I am thankful today for the almost 16 months I was able to nurse Biscuit. It was a rocky start with her posterior tongue-tie and her lip tie.
On behalf of her nursing strike, and the possibility that she will never nurse again, and since I find myself sitting here at the computer pumping to keep my supply up, I am going to share her story with you.
I could tell from the start, when Biscuit was still in the NICU, that she was tongue-tied. The twins were tongue-tied and so was Peach. I knew the steps we needed to take to get her clipped.
We couldn't get a referral to the ENT for her mouth to be evaluated until the cardiologist deemed her healthy enough to be clipped. (She has a VSD- Ventricular Septal Defect- a tiny hole in her heart.)
The cardiologist didn't want to see her until two months old because he said her VSD would probably close up by then (it still hasn't as of this publication-- but she's okay). We pushed for him to see her sooner so we could have the procedure done so she could be about the business of eating and gaining weight. The pediatric cardiologist is very busy and it's near impossible to see him in less than two months anyway.
When we did get a referral to the ENT we were declined by our insurance for the tongue-tie to be clipped because our insurance doesn't understand the importance of a freely moving tongue when it comes to babies being able to eat. They reason that breastfeeding is not necessary and they can bottle feed. But because of Biscuit's tongue-tie and lip tie, she could hardly bottle feed.
In the meantime I refused to let her fall into the "Failure to thrive" category like Peach did. I could pretty much guarantee she would take in an ounce in one hour with a bottle. But nothing more. That was with a lot of persuasion. She would become too fatigued to take anymore and stop moving her mouth.

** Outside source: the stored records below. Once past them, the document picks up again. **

Lemma steady_on_Connections {A} (f : list Connection → A * list Connection) :
  (∀ cs i c, cs !! i = Some c →
             ∃ c', (f cs).2 !! i = Some c' ∧ conn c' = conn c) →
  steady (on_Connections f : M W A).
Proof.
  intros Hf s. unfold on_Connections, bind, get_pool, modify_pool, ret.
  specialize (Hf (Connections (this s))).
  destruct (f (Connections (this s))) as [a cs]; simpl in *.
  split; simpl; eauto.
Qed.

Lemma steady_new_Entry c p : steady (new_Entry c p : M W Entry).
Proof.
  apply steady_on_Connections. intros cs i c0 Hl; simpl.
  destruct c; simpl; eauto using add_ref_keeps.
Qed.

Lemma steady_copy_Entry e : steady (copy_Entry e : M W Entry).
Proof.
  apply steady_on_Connections. intros cs i c0 Hl; simpl.
  destruct (data e); simpl; eauto using add_ref_keeps.
Qed.

Lemma steady_drop_Entry e : steady (drop_Entry e : M W unit).
Proof.
  apply steady_on_Connections. intros cs i c0 Hl; simpl.
  unfold Entry_dtor. destruct (data e); simpl; eauto using add_ref_keeps.
Qed.

Lemma alloc_outcome_evolves b s r :
  alloc_outcome b s r →
  outcome r (λ _ s', evolves s s') (λ _ s', evolves s s').
Proof.
  destruct 1; simpl; (split; simpl; eauto; try by apply prefix_app_r);
    intros i c Hl; exists c; (split; [|done]); by apply lookup_app_l_Some.
Qed.

Lemma steady_AllocConnection b : steady (AllocConnection b).
Proof. intros s. apply (alloc_outcome_evolves b), AllocConnection_outcome. Qed.

Lemma Initialize_done s :
  Initialized (this s) = true → Initialize s = Ret tt s.
Proof. intros Hi. unfold Initialize, bind, get_pool. by rewrite Hi. Qed.

Lemma Initialize_run s :
  Initialized (this s) = false →
  Initialize s =
  match composed (world s) (config_name (this s)) with
  | Some d =>
      (for_loop (Z.to_nat (DefaultConnections (this s))) (AllocConnection false) ;;
       modify_pool (set_Initialized true)) (described d s)
  | None => Throw NotFoundException s
  end.
Proof.
  intros Hi. unfold Initialize, composed, getString, getString_default.
  unfold bind at 1, get_pool. rewrite Hi; simpl.
  unfold bind at 1. unfold bind at 1.
  destruct (cfg_getString (world s) (config_name (this s) +:+ ".host"));
    [|done].
  unfold bind at 1.
  destruct (cfg_getString (world s) (config_name (this s) +:+ ".port"));
    [|done].
  unfold bind at 1.
  destruct (cfg_getString (world s) (config_name (this s) +:+ ".user"));
    [|done].
  done.
Qed.
(** The newline character, as the escape in a string literal gives it. *)
Definition nl : string := String (Ascii.ascii_of_nat 10) EmptyString.

(** [s * n]: [n] copies of [s] in a row. *)
Fixpoint repeat_str (s : string) (n : nat) : string :=
  match n with
  | O => ""
  | S k => s +:+ repeat_str s k
  end.

(** Whether a string counts as true: it is not empty. *)
Definition truthy (s : string) : bool := negb (bool_decide (s = "")).

End Py.

Import Py.

Declare Scope py_scope.
Delimit Scope py_scope with py.
Notation "x <- m ;; k" := (Py.bind m (fun x => k))
  (at level 100, m at next level, right associativity) : py_scope.
Notation "m ;; k" := (Py.bind m (fun _ => k))
  (at level 100, right associativity) : py_scope.
Notation "x <-? o ;; k" := (Py.outcome_bind (fun x => k) o)
  (at level 100, o at next level, right associativity) : py_scope.
Notation "o ;;? k" := (Py.outcome_bind (fun _ => k) o)
  (at level 100, right associativity) : py_scope.

(** ** class Engine *)

Module Engine.

Record t : Type := new { horsepower : Z; engine_type : string }.

Definition valid_types : list string := ["2-stroke"; "4-stroke"; "electric"; "diesel"].

Definition __init__ (horsepower : Z) (engine_type : string) : outcome t :=
  if horsepower <=? 0 then
    Raise (ValueError "Horsepower must be positive.")
  else if negb (str_in engine_type valid_types) then
    Raise (ValueError ("Invalid engine type. Choose from: " +:+ str_list valid_types))
  else
    Return {| horsepower := horsepower; engine_type := engine_type |}.

Definition __str__ `{Interpreter} (self : t) : outcome string :=
  (hp <-? format_int (horsepower self) ;;
   Return (hp +:+ " HP " +:+ engine_type self +:+ " engine"))%py.

End Engine.

(** ** class Vehicle(ABC) *)

Module Vehicle.

Record t : Type := new {
  _brand : string;
  _model : string;
  _year : Z;
  _fuel_type : string;
  __vin : string
}.

Definition _validate_nonempty (value field : string) : outcome unit :=
  if bool_decide (value = "") then
    Raise (ValueError (field +:+ " cannot be empty."))
  else Return tt.

(** [current_year] is what [datetime.now().year] reads at the call. *)
Definition _validate_year (current_year year : Z) : outcome unit :=
  if negb ((1900 <=? year) && (year <=? current_year)) then
    Raise (ValueError "Invalid year.")
  else Return tt.

Definition valid : list string := ["petrol"; "diesel"; "electric"].

Definition _validate_fuel (fuel_type : string) : outcome unit :=
  if negb (str_in fuel_type valid) then
    Raise (ValueError ("Invalid fuel type. Choose from: " +:+ str_list valid))
  else Return tt.

(** [uuid4] is the string [str(uuid.uuid4())] yields when
    [_generate_vin] runs, after the four checks. *)
Definition __init__ (current_year : Z) (uuid4 : string)
    (brand model : string) (year : Z) (fuel_type : string) : outcome t :=
  (_validate_nonempty brand "Brand" ;;?
   _validate_nonempty model "Model" ;;?
   _validate_year current_year year ;;?
   _validate_fuel fuel_type ;;?
   Return {| _brand := brand; _model := model; _year := year;
             _fuel_type := fuel_type; __vin := uuid4 |})%py.

Definition vin (self : t) : string := __vin self.

(** The year of a vehicle passed [_validate_year]: it is at least 1900
    and at most the year of the clock, four digits, and its conversion is
    never refused. *)
Definition __str__ (self : t) : string :=
  str_int (_year self) +:+ " " +:+ _brand self +:+ " " +:+ _model self
    +:+ " (" +:+ _fuel_type self +:+ ")".

End Vehicle.

(** ** class vehicleMixin *)

Module vehicleMixin.

Record t : Type := new { _speed : Z; __odometer : number }.

(** An instance of a concrete vehicle class: the attributes
    [Vehicle.__init__] sets, those [vehicleMixin.__init__] sets, and the
    attributes [own] of the class itself. *)
Record object (A : Type) : Type := Object {
  vehicle : Vehicle.t;
  movement : t;
  own : A
}.
Arguments Object {A} vehicle movement own.
Arguments vehicle {A} o.
Arguments movement {A} o.
Arguments own {A} o.

Definition __init__ : t := {| _speed := 0; __odometer := Int 0 |}.

Section methods.
Context `{Interpreter} {A : Type}.

(** [str(self)]: no concrete class overrides [Vehicle.__str__]. *)
Definition str (self : object A) : string := Vehicle.__str__ (vehicle self).

Definition odometer (self : object A) : number := __odometer (movement self).

Definition speed (self : object A) : Z := _speed (movement self).

Definition set_speed (v : Z) (self : object A) : object A :=
  Object (vehicle self) {| _speed := v; __odometer := odometer self |} (own self).

Definition set_odometer (d : number) (self : object A) : object A :=
  Object (vehicle self) {| _speed := speed self; __odometer := d |} (own self).

Definition set_own (a : A) (self : object A) : object A :=
  Object (vehicle self) (movement self) a.

Definition accelerate (speed' : Z) : M (object A) unit :=
  if speed' <=? 0 then
    raise (ValueError "Speed can't be negative")
  else
    (self <- get ;;
     put (set_speed (speed self + speed') self))%py.

Definition brake : M (object A) string :=
  (self <- get ;;
   put (set_speed 0 self) ;;
   self <- get ;;
   ret (str self +:+ " stopped."))%py.

Definition drive (distance : number) : M (object A) string :=
  if le0 distance then
    raise (ValueError "Distance must be greater than zero.")
  else
    (self <- get ;;
     total <- lift (add (odometer self) distance) ;;
     put (set_odometer total self) ;;
     self <- get ;;
     shown <- lift (format_number distance) ;;
     total_shown <- lift (format_number (odometer self)) ;;
     ret (str self +:+ " drove " +:+ shown +:+ " km. Total: "
            +:+ total_shown +:+ " km"))%py.

End methods.

End vehicleMixin.

Import vehicleMixin.

(** ** class Motorcycle(Vehicle, vehicleMixin) *)

Module Motorcycle.

Record attrs : Type := new {
  _engine : Engine.t;
  _has_sidecar : bool;
  _helmet_required : bool
}.

Definition t : Type := object attrs.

So I fought the insurance company at the same time as researching how we could get it taken care of without costing us a couple thousand dollars.
The lactation consultant was working with me on ideas to get the milk into her and how else we could convince the insurance company to approve this very important procedure.
The ENT's office helped me fight for her approval as well. They came up with an alternate plan of clipping in case it never got approved.
Biscuit did end up getting clipped under anesthesia at almost 8 weeks old. When they brought me in to see her, she was conscious and eager to see me. But her oxygen levels dipped and her lips turned blue.
They rushed her over to the ICU to observe her for 24 hours. Her stats remained level and showed no more problems after the first half-hour. But they ran every test possible on her to determine why she couldn't stabilize in that first half-hour after surgery.
They found out she was still anemic. (She was born anemic due to my hemorrhaging before her birth-- and had a blood transfusion at 24-hours old.) But for some reason the pediatrician didn't know this, or if she did, she didn't pass that on to the hospital in the pre-surgery paperwork.
Unfortunately, because of Biscuit's rare and unsavory post-surgery experience, the hospital has now changed their policy on clipping tongue-ties under anesthesia. They won't clip them under anesthesia younger than 60 weeks from conception. So a full-term 40 week baby would need to be 20 weeks old to have the procedure done.
Unfortunately, if a baby hasn't learned to nurse by around 3-4 months old, they probably won't learn. I don't know many moms who are willing to pump and provide breastmilk for the first whole year.
I am sad that I won't be living here to help bring about a change in this policy. I am sad to learn that her story is being misconstrued to scare other mothers out of having their babies clipped. But I will be fighting it from our new location. I will be telling the part of the story about how grateful I am that it was done and would do it again without hesitation. If it weren't for her being able to nurse, we never would've made it to a year let alone almost 16 months. I will be sharing my story with other struggling mothers who are wondering why their baby won't stay latched or their milk supply is diminishing. I will do what I can to help bring about the change that needs to happen within the insurance company as well.